◆ **EXERCISE MATERIALS**:
- Opening Delimiter -

(** A close that is not awaited by an entry: of a session refused. *)
Lemma inv_refused_close w g a :
  Inv w -> w_att w !! g = Some a -> at_open a = OUnrecorded ->
  Inv (with_att g (set_open OClosing (begin_close a)) w).
Proof.
  intros HI Ha Ho. pose proof (i_att w HI g a Ha) as Hok.
  apply (inv_pending w g a); try done; try congruence; cbn; [intuition congruence|].
  assert (Ht : at_thread a = SUp).
  { destruct Hok as (Hop & _). unfold opener_ok in Hop. rewrite Ho in Hop. tauto. }
  att_pieces Hok; cbn; rewrite ?Ho, ?Ht in *; try done; try tauto.
  - destruct (at_task a); intuition congruence.
  - destruct (at_wire a); intuition congruence.
  - unfold lifecycle_of. cbn. by destruct (sh_lifecycle (at_shared a)).
  - intuition congruence.
Qed.

Lemma inv_refused_end w g a o :
  Inv w -> w_att w !! g = Some a -> at_open a = OClosing ->
  o = OGone \/ o = OErr (refused_error a) /\ at_thread a = SClosed ->
  Inv (with_att g (set_open o a) w).
Proof.
  intros HI Ha Ho Hcase. pose proof (i_att w HI g a Ha) as Hok.
  assert (Hth : at_thread a = SClosing \/ at_thread a = SClosed).
  { destruct Hok as (Hop & _). unfold opener_ok in Hop. rewrite Ho in Hop. tauto. }
  apply (inv_pending w g a); try done; try congruence; cbn; try (intuition congruence).
  att_pieces Hok; cbn; rewrite ?Ho in *; try done.
  - destruct Hop as [_ Hc]. destruct Hcase as [->|[-> Hts]]; [intuition congruence|].
    split; [done|right; done].
  - destruct (at_task a); intuition congruence.
  - destruct (at_wire a); intuition congruence.
  - intuition congruence.
Qed.

Lemma inv_connect_closed w g a :
  Inv w -> w_att w !! g = Some a -> at_task a = CtClosing -> Inv (with_att g (set_task CtDone a) w).
Proof.
  intros HI Ha Ht. pose proof (i_att w HI g a Ha) as Hok.
  assert (Ho : at_open a = OGone).
  { destruct Hok as (_ & Htk & _). unfold task_ok in Htk. rewrite Ht in Htk. tauto. }
  apply (inv_pending w g a); try done; cbn; try congruence; try (intuition congruence).
  by att_pieces Hok.
Qed.

(** Every step keeps the invariant. *)
Lemma registry_inv_step w w' : Inv w -> step w w' -> rg_next (w_reg w') <> 0 -> Inv w'.
Proof.
  intros HI Hstep Hnext. destruct Hstep.
  - by eapply inv_step_claim.
  - eapply inv_connect_task; eauto.
  - eapply inv_connect_task; eauto.
  - eapply inv_connect_task; eauto.
  - by eapply inv_connect_closed.
  - by eapply inv_received.
  - by eapply inv_received_error.
  - by eapply inv_failed.
  - by eapply inv_dropped.
  - by eapply inv_drained.
  - by eapply inv_recorded.
  - by eapply inv_promoted.
  - by eapply inv_refused.
  - by eapply inv_refused_record.
  - by eapply inv_refused_close.
  - eapply inv_refused_end; eauto.
  - eapply inv_refused_end; eauto.
  - by eapply inv_session_ends.
  - by eapply inv_session_closed.
  - by eapply inv_hook_wake.
  - by eapply inv_hook_record.
  - by eapply inv_hook_lease.
  - by apply inv_close_request.
  - by apply inv_release_request.
  - by apply inv_generation_request.
  - by apply inv_expire.
  - by eapply inv_close_start.
  - by eapply inv_close_record.
  - by eapply inv_close_stop.
  - by eapply inv_close_done.
  - by eapply inv_close_dropped.
  - by eapply inv_orphan_record.
  - by apply inv_touch.
  - by eapply inv_shared.
Qed.

Lemma run_inv now records io (d : D) w : run now records io d w -> Inv w.
Proof.
  induction 1 as [|w w' _ IH Hs Hn]; [apply registry_inv_init|]. by eapply registry_inv_step.
Qed.
End Invariant.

- Closing Delimiter -

◆ **TASK REQUIREMENTS**: Your task is to repeat every entry above exactly.

◆ **RESPONSE TO THIS TASK**:
(** A close that is not awaited by an entry: of a session refused. *)
Lemma inv_refused_close w g a :
  Inv w -> w_att w !! g = Some a -> at_open a = OUnrecorded ->
  Inv (with_att g (set_open OClosing (begin_close a)) w).
Proof.
  intros HI Ha Ho. pose proof (i_att w HI g a Ha) as Hok.
  apply (inv_pending w g a); try done; try congruence; cbn; [intuition congruence|].
  assert (Ht : at_thread a = SUp).
  { destruct Hok as (Hop & _). unfold opener_ok in Hop. rewrite Ho in Hop. tauto. }
  att_pieces Hok; cbn; rewrite ?Ho, ?Ht in *; try done; try tauto.
  - destruct (at_task a); intuition congruence.
  - destruct (at_wire a); intuition congruence.
  - unfold lifecycle_of. cbn. by destruct (sh_lifecycle (at_shared a)).
  - intuition congruence.
Qed.

Lemma inv_refused_end w g a o :
  Inv w -> w_att w !! g = Some a -> at_open a = OClosing ->
  o = OGone \/ o = OErr (refused_error a) /\ at_thread a = SClosed ->
  Inv (with_att g (set_open o a) w).
Proof.
  intros HI Ha Ho Hcase. pose proof (i_att w HI g a Ha) as Hok.
  assert (Hth : at_thread a = SClosing \/ at_thread a = SClosed).
  { destruct Hok as (Hop & _). unfold opener_ok in Hop. rewrite Ho in Hop. tauto. }
  apply (inv_pending w g a); try done; try congruence; cbn; try (intuition congruence).
  att_pieces Hok; cbn; rewrite ?Ho in *; try done.
  - destruct Hop as [_ Hc]. destruct Hcase as [->|[-> Hts]]; [intuition congruence|].
    split; [done|right; done].
  - destruct (at_task a); intuition congruence.
  - destruct (at_wire a); intuition congruence.
  - intuition congruence.
Qed.

Lemma inv_connect_closed w g a :
  Inv w -> w_att w !! g = Some a -> at_task a = CtClosing -> Inv (with_att g (set_task CtDone a) w).
Proof.
  intros HI Ha Ht. pose proof (i_att w HI g a Ha) as Hok.
  assert (Ho : at_open a = OGone).
  { destruct Hok as (_ & Htk & _). unfold task_ok in Htk. rewrite Ht in Htk. tauto. }
  apply (inv_pending w g a); try done; cbn; try congruence; try (intuition congruence).
  by att_pieces Hok.
Qed.

(** Every step keeps the invariant. *)
Lemma registry_inv_step w w' : Inv w -> step w w' -> rg_next (w_reg w') <> 0 -> Inv w'.
Proof.
  intros HI Hstep Hnext. destruct Hstep.
  - by eapply inv_step_claim.
  - eapply inv_connect_task; eauto.
  - eapply inv_connect_task; eauto.
  - eapply inv_connect_task; eauto.
  - by eapply inv_connect_closed.
  - by eapply inv_received.
  - by eapply inv_received_error.
  - by eapply inv_failed.
  - by eapply inv_dropped.
  - by eapply inv_drained.
  - by eapply inv_recorded.
  - by eapply inv_promoted.
  - by eapply inv_refused.
  - by eapply inv_refused_record.
  - by eapply inv_refused_close.
  - eapply inv_refused_end; eauto.
  - eapply inv_refused_end; eauto.
  - by eapply inv_session_ends.
  - by eapply inv_session_closed.
  - by eapply inv_hook_wake.
  - by eapply inv_hook_record.
  - by eapply inv_hook_lease.
  - by apply inv_close_request.
  - by apply inv_release_request.
  - by apply inv_generation_request.
  - by apply inv_expire.
  - by eapply inv_close_start.
  - by eapply inv_close_record.
  - by eapply inv_close_stop.
  - by eapply inv_close_done.
  - by eapply inv_close_dropped.
  - by eapply inv_orphan_record.
  - by apply inv_touch.
  - by eapply inv_shared.
Qed.

Lemma run_inv now records io (d : D) w : run now records io d w -> Inv w.
Proof.
  induction 1 as [|w w' _ IH Hs Hn]; [apply registry_inv_init|]. by eapply registry_inv_step.
Qed.
End Invariant.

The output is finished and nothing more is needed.